To help reforest areas that were damaged by the tornadoes, Five Rivers’ Healing Nature initiative will take place on Friday from 3 p.m. to 7 p.m. and Saturday from 8 a.m. to noon at Wegerzyn Gardens MetroPark, located at 1301 E. Siebenthaler Ave. in Dayton.
The initiative is designed to assist property owners and communities in Montgomery County that were impacted by the tornadoes with tree replacement and habitat restoration.
Trees will be distributed in a drive-thru style so people can remain in their vehicles while being assisted by MetroParks staff. Seedlings will be available on a first-come, first-serve basis.
“Wegerzyn, that was really our one park that received a lot of damage from the tornadoes,” said Beth Burke, Five Rivers interpretation coordinator. “Just seeing how many trees were destroyed at that park and looking around the surrounding areas and realizing, you see all these really giant trees that are just completely wiped out.”
There will be 21 native species to choose from, all grown locally at The Barbara Cox Center for Sustainable Horticulture at Cox Arboretum MetroPark.
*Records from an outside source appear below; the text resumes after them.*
Lemma check_cont_loop_spec n p :
  (n <= 32)%nat ->
  match check_cont_loop n p with
  | (true, q) => exists i, 32 - Z.of_nat n <= i < 32 /\ continues p i = true /\
      (forall j, 32 - Z.of_nat n <= j < i -> continues p j = false) /\
      q = set_pendingSignals (bit_flip (pendingSignals p) i) p
  | (false, q) => q = p /\ forall i, 32 - Z.of_nat n <= i < 32 -> continues p i = false
  end.
Proof.
  induction n as [|n IH]; intros Hn; cbn [check_cont_loop]; [split; [done|lia]|].
  set (i := 32 - Z.of_nat (S n)). change (bit_test (pendingSignals p) i && _ && _) with (continues p i).
  destruct (continues p i) eqn:Hc.
  - exists i. split_and!; try done; lia.
  - specialize (IH ltac:(lia)). destruct (check_cont_loop n p) as [[] q].
    + destruct IH as (k & Hk & Hck & Hlt & ->). exists k. split_and!; try done; try lia.
      intros j Hj. destruct (decide (j = i)) as [->|]; [done|]. apply Hlt. lia.
    + destruct IH as [-> IH]. split; [done|]. intros j Hj.
      destruct (decide (j = i)) as [->|]; [done|]. apply IH. lia.
Qed.

(** Check_cont_sig answers whether some unblocked pending
    signal is a continue signal, and consumes exactly the lowest one. *)
Theorem check_cont_sig_spec (p : proc) :
  match check_cont_sig p with
  | (true, q) => exists i, 0 <= i < 32 /\ continues p i = true /\
      (forall j, 0 <= j < i -> continues p j = false) /\
      bit_test (pendingSignals q) i = false /\
      (forall j, 0 <= j < 32 -> j <> i ->
         bit_test (pendingSignals q) j = bit_test (pendingSignals p) j)
  | (false, q) => q = p /\ forall i, 0 <= i < 32 -> continues p i = false
  end.
Proof.
  pose proof (check_cont_loop_spec 32 p ltac:(lia)) as H. fold (check_cont_sig p) in H.
  destruct (check_cont_sig p) as [[] q]; [|done].
  destruct H as (i & Hi & Hc & Hlt & ->). exists i. cbn [pendingSignals set_pendingSignals].
  assert (Hb : Z.testbit (pendingSignals p) i = true).
  { unfold continues in Hc. to_prop. by rewrite bit_test_testbit in * by lia. }
  split_and!; try done; try lia.
  - rewrite bit_test_testbit, testbit_flip, Hb, Z.eqb_refl by lia. done.
  - intros j Hj Hne. rewrite !bit_test_testbit, testbit_flip by lia.
    destruct (Z.eqb_spec i j); [congruence|]. apply xorb_false_r.
Qed.

(** ** Bounds of system call arguments *)

Lemma fetchint_bounds addr s v :
  0 <= sz (up s) <= KERNBASE -> is_u32 addr -> fetchint addr s = Some v -> addr + 4 <= sz (up s).
Proof.
  unfold fetchint, KERNBASE, is_u32. intros Hsz Ha H. case_if_in H; [done|]. to_prop.
  rewrite u32_small in * by (unfold is_u32; lia). lia.
Qed.

(** A pointer accepted by argptr for size bytes designates
    memory inside the process, with no wrap-around, for every int size. *)
Theorem argptr_bounds (n size : Z) (s : ustate) (a : Z) :
  0 <= sz (up s) <= KERNBASE -> is_s32 size -> argptr n size s = Some a ->
  0 <= a < sz (up s) /\ 0 <= size /\ a + size <= sz (up s).
Proof.
  unfold argptr, is_s32, KERNBASE. intros Hsz Hs H. destruct (argint n s) as [i|]; [|done].
  case_if_in H; [done|]. simplify_eq. to_prop. pose proof (u32_range i) as [? ?].
  rewrite (u32_small (u32 i + size)) in * by (unfold is_u32; lia). lia.
Qed.

Lemma fetchstr_loop_spec n m s len k :
  fetchstr_loop n m s len = Some k ->
  exists j, k = len + Z.of_nat j /\ (j < n)%nat /\ m (s + Z.of_nat j) = 0 /\
            forall i, (i < j)%nat -> m (s + Z.of_nat i) <> 0.
Proof.
  revert s len. induction n as [|n IH]; intros s len; cbn [fetchstr_loop]; [done|].
  destruct (Z.eqb_spec (m s) 0) as [E|E].
  - intros [= <-]. exists 0%nat. rewrite !Z.add_0_r. split_and!; (done || lia).
  - intros H. destruct (IH _ _ H) as (j & -> & Hj & Hz & Hnz). exists (S j). split_and!; try lia.
    + rewrite <- Hz. f_equal. lia.
    + intros [|i] Hi; [by rewrite Z.add_0_r|].
      replace (s + Z.of_nat (S i)) with (s + 1 + Z.of_nat i) by lia. apply Hnz. lia.
Qed.

(** A string accepted by fetchstr lies inside the process, ends
    with a NUL there, and the length returned is that of the C string. *)
Theorem fetchstr_spec (addr : Z) (s : ustate) (p len : Z) :
  0 <= addr -> fetchstr addr s = Some (p, len) ->
  p = addr /\ 0 <= len /\ p + len < sz (up s) /\ um s (p + len) = 0 /\
  forall i, 0 <= i < len -> um s (p + i) <> 0.
Proof.
  unfold fetchstr. intros Ha H. case_if_in H; [done|]. to_prop.
  destruct (fetchstr_loop _ _ _ _) as [k|] eqn:E; simplify_eq.
  apply fetchstr_loop_spec in E as (j & -> & Hj & Hz & Hnz). split_and!; try lia; [done|].
  intros i Hi. specialize (Hnz (Z.to_nat i) ltac:(lia)). by rewrite Z2Nat.id in Hnz by lia.
Qed.

(** A process of 4096 bytes that calls sigaction(1, 0, 4095), its stack at
    1024. *)
Definition sigaction_caller : ustate :=
  mk_ustate (set_sz 4096 (set_tf (set_esp 1024 trapframe0) proc0))
    (store32 (store32 (store32 (fun _ => 7) 1028 1) 1032 0) 1036 4095).


(** ** Witnesses *)

(** A user process that installed the handler 100 for signal 3 and was sent
    it, its stack pointer at 4096. *)
Definition sample_tf : trapframe :=
  mk_trapframe 1 2 3 4 5 6 7 8 35 0 35 0 35 0 35 0 64 0 512 27 0 514 4096 35 0.
Definition sample_proc : proc :=
  set_sz 8192 (set_tf sample_tf
    (set_signalHandler (<[3%nat := 100]> (replicate 32 SIG_DFL))
      (set_pendingSignals (bit_set 0 3) proc0))).
Definition sample_mem : mem := fun a => a mod 251.

Lemma sample_tf_wf : tf_wf sample_tf.
Proof. split; repeat constructor; done. Qed.

(** A bounded universal statement on signal numbers, by evaluation. *)
Lemma below_check (f : Z -> bool) (n : nat) :
  forallb f (map Z.of_nat (seq 0 n)) = true -> forall j, 0 <= j < Z.of_nat n -> f j = true.
Proof.
  intros H j Hj. rewrite forallb_forall in H. apply H. apply in_map_iff.
  exists (Z.to_nat j). split; [lia|]. apply in_seq. lia.
Qed.


Lemma sigret_syscall_eax_witness :
  exists s', syscall (fun _ => mret (-1))
      (mk_ustate (set_tf (set_eax SYS_sigret sample_tf) sample_proc) sample_mem) = Ret s' tt /\
    eax (tf (up s')) = 0.
Proof.
  destruct (sigret_syscall_eax (fun _ => mret (-1))
    (mk_ustate (set_tf (set_eax SYS_sigret sample_tf) sample_proc) sample_mem))
    as (s' & H & _ & Htf & _); [reflexivity|].
  exists s'. split; [exact H|]. by rewrite Htf.
Defined.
The seedlings grown at the center are typically distributed to different MetroParks to help replace invasive tree species that have been removed.
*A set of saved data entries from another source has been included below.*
Definition pushcli : M cpuint unit := fun k =>
  let eflags := ifl k in
  let ia := if ncli k =? 0 then eflags else intena k in
  Ret (mk_cpuint false (ncli k + 1) ia) tt.

Definition popcli : M cpuint unit := fun k =>
  if ifl k then Panic "popcli - interruptible"
  else
    let n := ncli k - 1 in
    if n <? 0 then Panic "popcli"
    else Ret (mk_cpuint (if (n =? 0) && intena k then true else ifl k) n (intena k)) tt.

(** While ncli is positive interrupts are off. *)
Definition cpuint_wf (k : cpuint) : Prop := 0 <= ncli k /\ (0 < ncli k -> ifl k = false).

Fixpoint repeatM {S} (n : nat) (m : M S unit) : M S unit :=
  match n with O => mret tt | Datatypes.S n => m ≫= fun _ => repeatM n m end.

(** ** The lock *)

Record spinlock := mk_spinlock { locked : Z; lkcpu : option nat }.

Definition initlock : spinlock := mk_spinlock 0 None.

(** holding, run by CPU [c]. *)
Definition holding (c : nat) (lk : spinlock) : M cpuint bool :=
  pushcli ≫= fun _ =>
  let r := negb (locked lk =? 0) && bool_decide (lkcpu lk = Some c) in
  popcli ≫= fun _ => mret r.

(** xchg (x86.h): the old value and the new content. *)
Definition xchg (cur newval : Z) : Z * Z := (cur, newval).
(* ===== verification/Sched.v ===== *)
(** Process states under concurrency: the scheduler, sched, yield, sleep,
    wakeup1, wait, exit, fork and kill of proc.c, interleaved on any number
    of CPUs.

    A configuration is the shared memory ([shared]: the process table with,
    for each descriptor, the point at which its saved context resumes; nextpid,
    initproc, the spin locks held) and the CPUs, each with a program counter.
    One step is one atomic access of one CPU: a CAS, one test of a spin loop,
    one read or write of a shared field.  The steps are computed by [exec];
    the label names the CPU and, where the code around this file decides, what
    it asks for (a system call, an interrupt, the outcome of kalloc).

    The first part defines the steps, the second proves mutual exclusion and
    the absence of failed CASes for the executions in which the three CASes at
    the end of scheduler's loop body are not separated, the third gives the
    executions in which the code as written goes wrong. *)

From S2P Require Import Prelude Word Mem Proc Signal.

Local Open Scope Z_scope.

(** ** Shared state *)

(** Where a saved context continues when the scheduler switches to it. *)
Inductive resume :=
| RFork                            (* forkret, set up by allocproc *)
| RYield                           (* after sched() in yield *)
| RSleep (lk : Z)                  (* after sched() in sleep *)
| RWait                            (* after sched() in wait *)
| RExit.                           (* after sched() in exit *)

Record slot := mk_slot { pr : proc; ctx : resume }.

Record shared := mk_shared {
  slots : list slot;               (* ptable.proc and the contexts *)
  nextpid : Z;
  initproc : nat;
  held : list (Z * nat);           (* spin locks and the CPU that holds them *)
}.

Definition set_slots (l : list slot) (sh : shared) : shared :=
  mk_shared l (nextpid sh) (initproc sh) (held sh).
Definition set_nextpid (n : Z) (sh : shared) : shared :=
  mk_shared (slots sh) n (initproc sh) (held sh).
Definition set_held (h : list (Z * nat)) (sh : shared) : shared :=
  mk_shared (slots sh) (nextpid sh) (initproc sh) h.

Definition set_pr (p : proc) (s : slot) : slot := mk_slot p (ctx s).
Definition set_ctx (k : resume) (s : slot) : slot := mk_slot (pr s) k.

Definition on_proc (i : nat) (f : proc -> proc) (sh : shared) : shared :=
  set_slots (alter (fun s => set_pr (f (pr s)) s) i (slots sh)) sh.

Definition state_at (sh : shared) (i : nat) : Z :=
  match slots sh !! i with Some s => state (pr s) | None => UNUSED end.

(** cas(&p->state, expected, newval) on descriptor [i]. *)
Definition cas_state (i : nat) (expected newval : Z) (sh : shared) : bool * shared :=
  match slots sh !! i with
  | None => (false, sh)
  | Some s =>
      let '(ok, st) := cas (state (pr s)) expected newval in
      if ok then (true, on_proc i (set_state st) sh) else (false, sh)
  end.

(** What the code around asks a CPU to do next. *)
Inductive op :=
| OStep                            (* go on *)
| OYield                           (* timer interrupt *)
| OSigstop                         (* sh_sigstop from handle_signals *)
| OSleep (ch : channel) (lk : Z)
| OAcquire (lk : Z)
| ORelease (lk : Z)
| OWait
| OExit
| OWakeup (ch : channel)
| OKill (pid_ signum : Z)
| OFork
| OKalloc (r : option Z)           (* result of kalloc in allocproc *)
| OCopyuvm (r : option Z).         (* result of copyuvm in fork *)

(** The result of one step of a routine with program counters [P]. *)
Inductive res (P : Type) :=
| Go (p : P) (sh : shared)
| Done (sh : shared) (r : Z)
| Die (msg : string).
Arguments Go {P} p sh.
Arguments Done {P} sh r.
Arguments Die {P} msg.

(** ** wakeup1 *)

Inductive wpc :=
| WkChan (i : nat) (ch : channel)      (* p->chan == chan *)
| WkState (i : nat) (ch : channel)     (* p->state == SLEEPING *)
| WkState2 (i : nat) (ch : channel)    (* p->state == -SLEEPING *)
| WkSpin (i : nat) (ch : channel)      (* while(p->state == -SLEEPING) *)
| WkCas (i : nat) (ch : channel)       (* cas(SLEEPING, -RUNNABLE) *)
| WkClear (i : nat) (ch : channel)     (* p->chan = 0 *)
| WkFin (i : nat) (ch : channel).      (* cas(-RUNNABLE, RUNNABLE) *)

Definition wakeup1_step (w : wpc) (sh : shared) : res wpc :=
  match w with
  | WkChan i ch =>
      match slots sh !! i with
      | None => Done sh 0
      | Some s => if decide (chan (pr s) = ch) then Go (WkState i ch) sh else Go (WkChan (S i) ch) sh
      end
  | WkState i ch =>
      if state_at sh i =? SLEEPING then Go (WkSpin i ch) sh else Go (WkState2 i ch) sh
  | WkState2 i ch =>
      if state_at sh i =? - SLEEPING then Go (WkSpin i ch) sh else Go (WkChan (S i) ch) sh
  | WkSpin i ch =>
      if state_at sh i =? - SLEEPING then Go (WkSpin i ch) sh else Go (WkCas i ch) sh
  | WkCas i ch =>
      let '(ok, sh) := cas_state i SLEEPING (- RUNNABLE) sh in
      if ok then Go (WkClear i ch) sh else Go (WkChan (S i) ch) sh
  | WkClear i ch => Go (WkFin i ch) (on_proc i (set_chan NoChan) sh)
  | WkFin i ch =>
      let '(ok, sh) := cas_state i (- RUNNABLE) RUNNABLE sh in
      if ok then Go (WkChan (S i) ch) sh else Die "wakeup cas"
  end.

(** ** kill *)

Inductive kpc :=
| KPid (i : nat)                   (* p->pid == pid *)
| KState (i : nat)                 (* p->state != UNUSED *)
| KIgn (i : nat)                   (* p->signalHandler[signum] == SIG_IGN *)
| KPend (i : nat)                  (* p->pendingSignals |= ... *)
| KSleep (i : nat)                 (* p->state == SLEEPING *)
| KSleep2 (i : nat)                (* p->state == -SLEEPING *)
| KCond (i : nat)                  (* does the signal wake the process *)
| KSpin (i : nat)                  (* while(p->state == -SLEEPING) *)
| KCas (i : nat).                  (* cas(SLEEPING, RUNNABLE) *)

Definition kill_step (pid_ signum : Z) (k : kpc) (sh : shared) : res kpc :=
  match k with
  | KPid i =>
      match slots sh !! i with
      | None => Done sh (-1)
      | Some s => if pid (pr s) =? pid_ then Go (KState i) sh else Go (KPid (S i)) sh
      end
  | KState i => if state_at sh i =? UNUSED then Go (KPid (S i)) sh else Go (KIgn i) sh
  | KIgn i =>
      match slots sh !! i with
      | None => Done sh (-1)
      | Some s => if handler (pr s) signum =? SIG_IGN then Done sh 0 else Go (KPend i) sh
      end
  | KPend i =>
      Go (KSleep i)
         (on_proc i (fun p => set_pendingSignals (bit_set (pendingSignals p) signum) p) sh)
  | KSleep i => if state_at sh i =? SLEEPING then Go (KCond i) sh else Go (KSleep2 i) sh
  | KSleep2 i => if state_at sh i =? - SLEEPING then Go (KCond i) sh else Done sh 0
  | KCond i =>
      match slots sh !! i with
      | None => Done sh (-1)
      | Some s => if kill_wakes (pr s) signum then Go (KSpin i) sh else Done sh 0
      end
  | KSpin i => if state_at sh i =? - SLEEPING then Go (KSpin i) sh else Go (KCas i) sh
  | KCas i => let '(_, sh) := cas_state i SLEEPING RUNNABLE sh in Done sh 0
  end.

(** ** allocpid, allocproc and fork *)

Inductive fpc :=
| FScan (i : nat)                  (* cas(UNUSED, EMBRYO) *)
| FPid (i : nat)                   (* pid = nextpid *)
| FPidCas (i : nat) (v : Z)        (* cas(&nextpid, pid, pid+1) *)
| FSetPid (i : nat) (v : Z)        (* p->pid = allocpid() *)
| FStack (i : nat)                 (* kalloc, then the context and the signal state *)
| FCopy (i : nat)                  (* copyuvm, then the fields *)
| FRun (i : nat).                  (* cas(EMBRYO, RUNNABLE) *)

(** The fields that fork copies, lines 234 to 255; [pg] is the page table
    that copyuvm returned.  The name is copied by safestrcpy. *)
Definition fork_fields (cur : nat) (cp : proc) (pg : Z) (np : proc) : proc :=
  let np := set_pgdir pg np in
  let np := set_sz (sz cp) np in
  let np := set_parent (Some cur) np in
  let np := set_tf (tf cp) np in
  let np := fork_signals cp np in
  let np := set_tf (set_eax 0 (tf np)) np in
  let np := set_ofile (zip_with (fun o n => match o with Some f => Some f | None => n end)
                                (ofile cp) (ofile np)) np in
  let np := set_cwd (cwd cp) np in
  let mem16 := fun a : Z => nth (Z.to_nat (a - 16)) (name cp) 0 in
  set_name (bytes_at (safestrcpy (fun a => if a <? 16 then nth (Z.to_nat a) (name np) 0
                                           else mem16 a) 0 16 16) 0 16) np.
“We have these trees available and we weren’t going to be able to make a difference just within our parks, but we could make a difference outside of our park boundaries by providing these trees to the homeowners and to the people who have lost all of their vegetation," Burke said.
Community members will be able to select up to three seedlings that will come in easy-to-handle containers with directions on how to plant and care for them. A list of the available tree seedlings, along with information about each species is available at metroparks.org/healing-nature.
“Five Rivers MetroParks has a specific long-term role to play in efforts to recover from the tornadoes, which is restoring lost habitat,” said Becky Benna, Five Rivers MetroParks' executive director. “An untold number of trees, shrubs and other plants critical to our region’s wildlife and natural heritage were lost during the storms. It’s important we replant in the areas where so many were lost to tornado damage.”
Between 3,000 and 4,000 seedlings will be available at the giveaway event. Though proof of residence is not required, Burke requested that people remember that MetroParks wants to give priority to those who lost vegetation to the tornadoes.
“The area has been hit with a lot over the past couple years and I think emotionally, it just helps that healing process to just see new trees being planted and know the community is coming back to life and returning to what was once there,” Burke said. “It’s a nice healing process for everyone.”